Vanity Fair and ProPublica downloaded more than 500 documents from the WIV website, including party branch dispatches from 2017 to the present. To assess Reid’s interpretation, we sent key documents to experts on CCP communications. They told us that the WIV dispatches did indeed signal that the institute faced an acute safety emergency in November 2019; that officials at the highest levels of the Chinese government weighed in; and that urgent action was taken in an effort to address ongoing safety issues. The documents do not make clear who was responsible for the crisis, which laboratory it affected specifically or what the exact nature of the biosafety emergency was.

Whatever was going on, it was serious enough to be communicated to Xi Jinping, around November 21:

Vanity Fair and ProPublica examined research from Chinese academics on pishi and separately got three experts on CCP communications to review the WIV meeting summary. All agreed that it appeared to be urgent, nonroutine and related to some sort of biosafety emergency. Two also agreed that it appeared Xi himself had issued a pishi.

A former senior U.S. intelligence official said that, while the pishi in the dispatch is not necessarily a smoking gun, he reads it as saying that “there is some issue related to lab security, which doesn’t come up very often, that needed to be seen by Xi Jinping.” He added, “Something signed off on by the General Secretary (Xi) and Premier (Li) is high priority.”

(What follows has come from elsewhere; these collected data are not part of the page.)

(* ===== verification/Paging.v ===== *)
(** * Virtual memory in use ([kernel/mm/tlb.c], [kernel/exc/exc.c])

    A processor that accesses memory by virtual addresses: the kernel of [Kernel] with
    the bytes of the physical memory.  An address of the user segment goes through the
    TLB; without a valid entry the access raises an exception, the handlers of [Exc] run
    and the access is repeated.  (That the assembler code around the handlers restores
    the registers is shown in [MipsExc].) *)
From S2P Require Import Prelude CList Cpu Cp0 Bytes Malloc KHeap Tlb TlbTheorems Kernel Sched Vmm.
From S2P Require Import PageTable Threads Timers Exc SchedExec VmmTheorems ExcTheorems.

(** The registers a user space thread starts with. *)
Record user_registers := UserRegisters { us_pc : Z; us_sp : Z; us_a0 : Z; us_a1 : Z }.

Record processor (H : Type) := Processor {
  po_kernel : kernel H;
  po_mem : Z → Z;                     (** the bytes of the physical memory *)
  po_user : option user_registers;    (** the processor has left the kernel *)
}.
Arguments Processor {H} _ _ _.
Arguments po_kernel {H} _.
Arguments po_mem {H} _.
Arguments po_user {H} _.

Definition set_po_kernel {H} (k : kernel H) (s : processor H) : processor H := Processor k (po_mem s) (po_user s).
Definition set_po_mem {H} (m : Z → Z) (s : processor H) : processor H := Processor (po_kernel s) m (po_user s).
Definition set_po_user {H} (u : option user_registers) (s : processor H) : processor H := Processor (po_kernel s) (po_mem s) u.

(** KUSEG is translated, KSEG0 is a window of the physical memory. *)
Definition KUSEG_END : Z := 0x80000000.
Definition KSEG0_END : Z := 0xa0000000.

Section code.
  Context {H : Type} `{KernelHeap H}.
  Context (runnable_list : Z).
  (** The other handlers of [Exc], and what the remaining registers hold. *)
  Context (handlers : list (Z → Z → Z → Z → KM (kernel H) (option Z))) (kbd_handle sched_timer : KM (kernel H) unit).
  Context (saved : registers).

Definition on_kernel {A} (m : KM (kernel H) A) : KM (processor H) A := λ s,
  match m (po_kernel s) with
  | Ok (a, k) => Ok (a, set_po_kernel k s)
  | Panic => Panic
  | Fault => Fault
  | NoFuel => NoFuel
  end.

(** The hardware sets BadVAddr, Cause and the page of EntryHi.  The refill handler is
    called when no entry of the page exists, the general handler when there is one
    which is not valid. *)
Definition fault_hi (virt hi : Z) : Z :=
  Z.lor (Z.land virt CP0_ENTRYHI_VPN2_MASK) (Z.land hi CP0_ENTRYHI_ASID_MASK).

Definition fault_registers (store : bool) (virt hi : Z) : registers :=
  Registers (rg_v0 saved) (rg_a0 saved) (rg_a1 saved) (rg_a2 saved) (rg_a3 saved) (rg_epc saved)
    (Z.shiftl (if store then CP0_CAUSE_EXCCODE_TLBS else CP0_CAUSE_EXCCODE_TLBL) 2) virt hi.

Definition tlb_exception (store : bool) (virt : Z) : KM (kernel H) unit :=
  hi ← read_cp0_entryhi;
  let hi := fault_hi virt hi in
  write_cp0_entryhi hi ;;
  t ← kgets k_tlb;
  if existsb (te_match hi) (tlb_entries t) then
    wrapped_general runnable_list handlers kbd_handle sched_timer (fault_registers store virt hi) ;; mret ()
  else wrapped_tlb_refill runnable_list (fault_registers store virt hi).

(** The physical address, by the TLB alone. *)
Definition tlb_lookup (virt : Z) (t : tlb) : option Z :=
  pfn ← tlb_translate virt (Z.land (tlb_hi t) CP0_ENTRYHI_ASID_MASK) t;
  Some (pfn * PAGE_SIZE + virt mod PAGE_SIZE).

Definition current_thread : KM (kernel H) (option Z) := kgets (λ k, k_current k !! k_cpu k).

(** The physical address of an access.  A thread that a handler has finished does not go
    on: it is never current again. *)
Definition translate (store : bool) (virt : Z) : KM (kernel H) Z :=
  if virt <? KUSEG_END then
    t ← kgets k_tlb;
    match tlb_lookup virt t with
    | Some phys => mret phys
    | None =>
      before ← current_thread;
      tlb_exception store virt ;;
      after ← current_thread;
      kload (λ k, if bool_decide (before = after) then tlb_lookup virt (k_tlb k) else None)
    end
  else kload (λ _, if virt <? KSEG0_END then Some (virt - KUSEG_END) else None).

Definition po_load8 (virt : Z) : KM (processor H) Z :=
  phys ← on_kernel (translate false virt);
  kload (λ s, Some (po_mem s phys)).

Definition po_store8 (virt v : Z) : KM (processor H) unit :=
  phys ← on_kernel (translate true virt);
  kmodify (λ s, set_po_mem (λ a, if a =? phys then v mod 256 else po_mem s a) s).

#[local] Instance processor_bytes : ByteMemory (processor H) := { load8 := po_load8; store8 := po_store8 }.

End code.

(** ** Accesses through the TLB see the page table *)

Section theorems.
  Context {H : Type} `{KernelHeapLaws H}.
  Context (runnable_list : Z).
  Context (handlers : list (Z → Z → Z → Z → KM (kernel H) (option Z))) (kbd_handle sched_timer : KM (kernel H) unit).
  Context (saved : registers).
  Implicit Types (k : kernel H) (s : processor H).

Local Abbreviation translate := (translate runnable_list handlers kbd_handle sched_timer saved).
Local Abbreviation load8 := (po_load8 runnable_list handlers kbd_handle sched_timer saved).
Local Abbreviation store8 := (po_store8 runnable_list handlers kbd_handle sched_timer saved).

Lemma on_kernel_ok {A} (m : KM (kernel H) A) s a k :
  m (po_kernel s) = Ok (a, k) → on_kernel m s = Ok (a, set_po_kernel k s).
Proof. intros E. unfold on_kernel. by rewrite E. Qed.

(** A translation by the TLB is one by the page table. *)
Lemma lookup_page_table k p v virt phys :
  memory_ok k → current_space k p v → u32 virt → tlb_lookup virt (k_tlb k) = Some phys →
  ∃ pfn, page_table (vmm_vma v) (virt / 4096) = Some pfn ∧ phys = pfn * 4096 + virt mod 4096.
Proof.
  intros Hmem (_ & Hv & _ & Has & _) Hu. unfold tlb_lookup. rewrite asid_field, Has.
  destruct (tlb_translate _ _ _) as [pfn|] eqn:E; [|done]. intros [= <-]. exists pfn. split; [|done].
  rewrite <- (spaces_eq (k_vmms k) p v) by (done || apply Hmem).
  eapply translate_coherent; [apply Hmem..|done| |done]. rewrite <- Has. by apply Z.mod_pos_bound.
Qed.

(** The hardware's part of the exception. *)
Lemma fault_space k p v virt :
  memory_ok k → current_space k p v → u32 virt →
  let hi := fault_hi virt (tlb_hi (k_tlb k)) in let k1 := set_k_tlb (put_hi hi (k_tlb k)) k in
  memory_ok k1 ∧ current_space k1 p v ∧ faulting k1 virt.
Proof.
  intros Hmem Hcur Hu hi k1. pose proof Hcur as (_ & _ & _ & Has & _).
  destruct (virt_hi_spec virt (vmm_asid v) Hu) as (Hhu & Hhd & Hhm); [rewrite <- Has; by apply Z.mod_pos_bound|].
  assert (Ehi : hi = virt_hi virt (vmm_asid v)) by (unfold hi, fault_hi, virt_hi; by rewrite asid_field, Has).
  rewrite <- Ehi in *. split; [apply memory_ok_tlb; [done|apply Hmem..]|].
  split; [by apply current_space_tlb|]. by split.
Qed.

Lemma general_tlb store virt hi k t :
  tlb_invalid runnable_list (fault_registers saved store virt hi) k = Ok (tt, t) →
  (wrapped_general runnable_list handlers kbd_handle sched_timer (fault_registers saved store virt hi) ;; mret ()) k =
    Ok (tt, t).
Proof.
  intros E. unfold wrapped_general. destruct store;
    (change (CP0_CAUSE_EXCCODE _) with 3 || change (CP0_CAUSE_EXCCODE _) with 2); cbn [Z.eqb Pos.eqb];
    cbn; rewrite bind_assoc; by erewrite bind_ok by exact E.
Qed.

Lemma exception_exec k p v store virt pfn :
  memory_ok k → current_space k p v → u32 virt → page_table (vmm_vma v) (virt / 4096) = Some pfn →
  ∃ t, tlb_exception runnable_list handlers kbd_handle sched_timer saved store virt k = Ok (tt, set_k_tlb t k) ∧
    loaded k p v virt pfn t.
Proof.
  intros Hmem Hcur Hu Hpt. destruct (fault_space k p v virt Hmem Hcur Hu) as (Hm1 & Hc1 & Hf1).
  set (hi := fault_hi virt (tlb_hi (k_tlb k))) in *. set (k1 := set_k_tlb (put_hi hi (k_tlb k)) k) in *.
  pose proof (handlers_exec runnable_list k1 p v (fault_registers saved store virt hi) Hm1 Hc1 Hf1 eq_refl) as Hh.
  change (rg_badva (fault_registers saved store virt hi)) with virt in Hh. rewrite Hpt in Hh.
  destruct Hh as [(t & Ei & Hl) Hr].
  unfold tlb_exception. do 3 erewrite bind_ok by reflexivity.
  change (fault_hi virt (tlb_hi (get_tlb k))) with hi. change (tlb_entries (k_tlb _)) with (tlb_entries (k_tlb k)).
  destruct (existsb (te_match hi) (tlb_entries (k_tlb k))) eqn:Eb.
  - exists t. split; [|exact Hl]. by apply general_tlb.
  - destruct Hr as (t' & Er & Hl'); [|by exists t'].
    intros e He. apply not_true_is_false. intros Et. apply not_true_iff_false in Eb. apply Eb, existsb_exists.
    exists e. split; [by apply list_elem_of_In|exact Et].
Qed.

(** A mapped page is accessible: if need be, after an exception. *)
Lemma translate_exec k p v store virt pfn :
  memory_ok k → current_space k p v → 0 ≤ virt < KUSEG_END → page_table (vmm_vma v) (virt / 4096) = Some pfn →
  ∃ t, translate store virt k = Ok (pfn * 4096 + virt mod 4096, set_k_tlb t k) ∧
    memory_ok (set_k_tlb t k) ∧ current_space (set_k_tlb t k) p v.
Proof.
  intros Hmem Hcur Hvirt Hpt. assert (Hu : u32 virt) by (unfold KUSEG_END in Hvirt; word_lia).
  unfold translate. rewrite (proj2 (Z.ltb_lt _ _)) by lia. erewrite bind_ok by reflexivity.
  destruct (tlb_lookup virt (k_tlb k)) as [phys|] eqn:El.
  - destruct (lookup_page_table k p v virt phys) as (q & Hq & ->); try done. assert (q = pfn) as -> by congruence.
    exists (k_tlb k). destruct k. by split_and!.
  - erewrite bind_ok by reflexivity.
    destruct (exception_exec k p v store virt pfn) as (t & Ex & Hm & Hc & Htr); try done.
    erewrite bind_ok by exact Ex. erewrite bind_ok by reflexivity. exists t. split; [|done].
    unfold kload. rewrite bool_decide_eq_true_2 by done.
    unfold tlb_lookup. pose proof Hc as (_ & _ & _ & Has & _). cbn [k_tlb set_k_tlb] in *. by rewrite asid_field, Has, Htr.
Qed.

Lemma translate_kseg0 k store virt :
  KUSEG_END ≤ virt < KSEG0_END → translate store virt k = Ok (virt - KUSEG_END, k).
Proof.
  intros Hv. unfold translate. rewrite (proj2 (Z.ltb_ge _ _)) by lia.
  unfold kload. by rewrite (proj2 (Z.ltb_lt _ _)) by lia.
Qed.
(** ** Loads and stores *)
Lemma load8_kuseg s p v virt pfn :
  memory_ok (po_kernel s) → current_space (po_kernel s) p v → 0 ≤ virt < KUSEG_END →
  page_table (vmm_vma v) (virt / 4096) = Some pfn →
  ∃ t, load8 virt s = Ok (po_mem s (pfn * 4096 + virt mod 4096), set_po_kernel (set_k_tlb t (po_kernel s)) s) ∧
    memory_ok (set_k_tlb t (po_kernel s)) ∧ current_space (set_k_tlb t (po_kernel s)) p v.
Proof.
  intros Hmem Hcur Hvirt Hpt. destruct (translate_exec (po_kernel s) p v false virt pfn) as (t & E & Hm & Hc); try done.
  exists t. split; [|done]. unfold po_load8. by erewrite bind_ok by (apply on_kernel_ok; exact E).
Qed.

Lemma load8_kseg0 s virt : KUSEG_END ≤ virt < KSEG0_END → load8 virt s = Ok (po_mem s (virt - KUSEG_END), s).
Proof.
  intros Hv. unfold po_load8. erewrite bind_ok by (apply on_kernel_ok; by apply translate_kseg0). by destruct s.
Qed.

Lemma store8_kuseg s p v virt pfn x :
  memory_ok (po_kernel s) → current_space (po_kernel s) p v → 0 ≤ virt < KUSEG_END →
  page_table (vmm_vma v) (virt / 4096) = Some pfn → 0 ≤ x < 256 →
  ∃ t, store8 virt x s = Ok (tt, Processor (set_k_tlb t (po_kernel s))
      (λ a, if a =? pfn * 4096 + virt mod 4096 then x else po_mem s a) (po_user s)) ∧
    memory_ok (set_k_tlb t (po_kernel s)) ∧ current_space (set_k_tlb t (po_kernel s)) p v.
Proof.
  intros Hmem Hcur Hvirt Hpt Hx. destruct (translate_exec (po_kernel s) p v true virt pfn) as (t & E & Hm & Hc); try done.
  exists t. split; [|done]. unfold po_store8. erewrite bind_ok by (apply on_kernel_ok; exact E).
  unfold kmodify. by rewrite (Z.mod_small x 256 Hx).
Qed.

(** ** Copying into an area *)

(** The pages of [base, base + count * 4096) are mapped to the frames from [phys]. *)
Definition area_mapped (v : vmm) (base phys count : Z) : Prop :=
  (4096 | phys) ∧ base mod 4096 = 0 ∧
  ∀ vpn, base / 4096 ≤ vpn < base / 4096 + count → page_table (vmm_vma v) vpn = Some (phys / 4096 + (vpn - base / 4096)).

Lemma area_address v base phys count i :
  area_mapped v base phys count → 0 ≤ i < count * 4096 →
  ∃ pfn, page_table (vmm_vma v) ((base + i) / 4096) = Some pfn ∧ pfn * 4096 + (base + i) mod 4096 = phys + i.
Proof.
  intros ([q ->] & Hb & Hpt) Hi. exists (q * 4096 / 4096 + ((base + i) / 4096 - base / 4096)). split.
  - apply Hpt. Z.div_mod_to_equations. lia.
  - rewrite Z.div_mul by done. Z.div_mod_to_equations. lia.
Qed.

Definition copied (m : Z → Z) (dst src n a : Z) : Z := if decide (dst ≤ a < dst + n) then m (src + (a - dst)) else m a.

Lemma copied_step m m' dst src i a :
  0 ≤ i → (∀ b, m' b = copied m dst src i b) → src + i < dst ∨ dst + i ≤ src →
  (if a =? dst + i then m' (src + i) else m' a) = copied m dst src (i + 1) a.
Proof.
  intros Hi Hm Hd. destruct (Z.eqb_spec a (dst + i)) as [->|Hne]; rewrite !Hm; unfold copied.
  - rewrite decide_False by lia. rewrite decide_True by lia. f_equal. lia.
  - destruct (decide (dst ≤ a < dst + i)); [by rewrite decide_True by lia|by rewrite decide_False by lia].
Qed.

#[local] Instance bytes : ByteMemory (processor H) := processor_bytes runnable_list handlers kbd_handle sched_timer saved.

Lemma copy_exec s p v base phys count src n fuel :
  memory_ok (po_kernel s) → current_space (po_kernel s) p v → area_mapped v base phys count →
  0 ≤ base → base + n ≤ KUSEG_END → 0 ≤ n ≤ count * 4096 → KUSEG_END ≤ src → src + n ≤ KSEG0_END →
  (∀ a, 0 ≤ po_mem s a < 256) → (src - KUSEG_END + n ≤ phys ∨ phys + n ≤ src - KUSEG_END) → n < Z.of_nat fuel →
  ∃ t m, memcpy fuel base src n s = Ok (base, Processor (set_k_tlb t (po_kernel s)) m (po_user s)) ∧
    memory_ok (set_k_tlb t (po_kernel s)) ∧ current_space (set_k_tlb t (po_kernel s)) p v ∧
    ∀ a, m a = copied (po_mem s) phys (src - KUSEG_END) n a.
Proof.
  intros Hmem Hcur Harea Hb Hbn Hn Hs Hsn Hbytes Hd Hf. set (k := po_kernel s) in *.
  assert (Hseg : KUSEG_END ≤ word_max ∧ KSEG0_END ≤ word_max) by done.
  destruct (memcpy_rule (λ i s1, ∃ t m, s1 = Processor (set_k_tlb t k) m (po_user s) ∧
    memory_ok (set_k_tlb t k) ∧ current_space (set_k_tlb t k) p v ∧
    ∀ a, m a = copied (po_mem s) phys (src - KUSEG_END) i a) base src n fuel s) as (s' & He & t & m & -> & Hr).
  - done.
  - lia.
  - unfold KUSEG_END in Hs. lia.
  - lia.
  - lia.
  - intros i s1 Hi (t & m & -> & Hm1 & Hc1 & Hm). set (s1 := Processor _ m _).
    destruct (area_address v base phys count i Harea) as (pfn & Hpt & Ha); [lia|].
    assert (Hx : 0 ≤ m (src + i - KUSEG_END) < 256) by (rewrite Hm; unfold copied; case_decide; apply Hbytes).
    destruct (store8_kuseg s1 p v (base + i) pfn (m (src + i - KUSEG_END)) Hm1 Hc1) as (t' & Est & Hm2 & Hc2); [lia|done|done|].
    exists (m (src + i - KUSEG_END)), s1. eexists. split; [apply load8_kseg0; lia|]. split; [exact Est|].
    exists t'. eexists. split; [reflexivity|]. split; [done|split; [done|]]. intros a. cbn [po_mem s1]. rewrite Ha.
    replace (src + i - KUSEG_END) with (src - KUSEG_END + i) by lia. apply copied_step; [lia|exact Hm|lia].
  - exists (k_tlb k), (po_mem s). split; [by destruct s as [[]]|]. split; [by destruct s as [[]]|].
    split; [by destruct s as [[]]|]. intros a. unfold copied. by rewrite decide_False by lia.
  - exists t, m. split; [exact He|]. exact Hr.
Qed.
End theorems.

Separately, ProPublica and Vanity Fair question how Yusen Zhou could have applied for a patent for a SARS-CoV-2 vaccine on February 24, 2020. Yusen Zhou is the director of the State Key Laboratory of Pathogen and Biosecurity at the Academy of Military Medical Sciences Institute of Microbiology and Epidemiology, in Beijing. The top experts in vaccine development conclude that it is impossible to start from scratch and have a vaccine ready in three months. A South China Morning News report said that the Chinese government traced the first case of Covid-19 back to November 17, but other reports said that Chinese doctors only came to realize that they were dealing with a new and serious virus in late December; the first public statement about a “cluster of pneumonia cases with an unknown cause” from Chinese health authorities was dated to December 21, 2019. Yet the evidence suggests that the Chinese military and medical authorities would’ve had to have started the research on their vaccine before the first cases emerged:

Vanity Fair and ProPublica consulted two independent experts and one expert adviser to the interim report to get their assessment of when Zhou’s research was likely to have begun. Two of the three said that he had to have started no later than November 2019, in order to complete the mouse research spelled out in his patent and subsequent papers.

Larry Kerr, who advised on the interim report, called the timeline laid out in Zhou’s patent and research papers “scientifically, technically not possible.” He added, “I don’t think any molecular biology lab in the world, no matter how sophisticated, could pull that off.”

Rick Bright, the former HHS official who helped oversee vaccine development for the U.S. government, told Vanity Fair and ProPublica that even a four-month timetable would be “aggressive,” especially when the virus in question is new. “Things aren’t usually that perfect,” he said.

You wanted a smoking gun? I smell smoke, and that gun barrel feels awfully warm.

Way, way back, on April 3, 2020 — roughly three weeks after normal daily life in the U.S. came to a screeching halt because of the pandemic — I dug into what was then known about the Wuhan Institute and concluded:

It is a remarkable coincidence that the Wuhan Institute of Virology was researching Ebola and SARS-associated coronaviruses in bats before the pandemic outbreak, and that in the month when Wuhan doctors were treating the first patients of COVID-19, the institute announced in a hiring notice that “a large number of new bat and rodent new viruses have been discovered and identified.” And the fact that the Chinese government spent six weeks insisting that COVID-19 could not be spread from person to person means that its denials about Wuhan laboratories cannot be accepted without independent verification.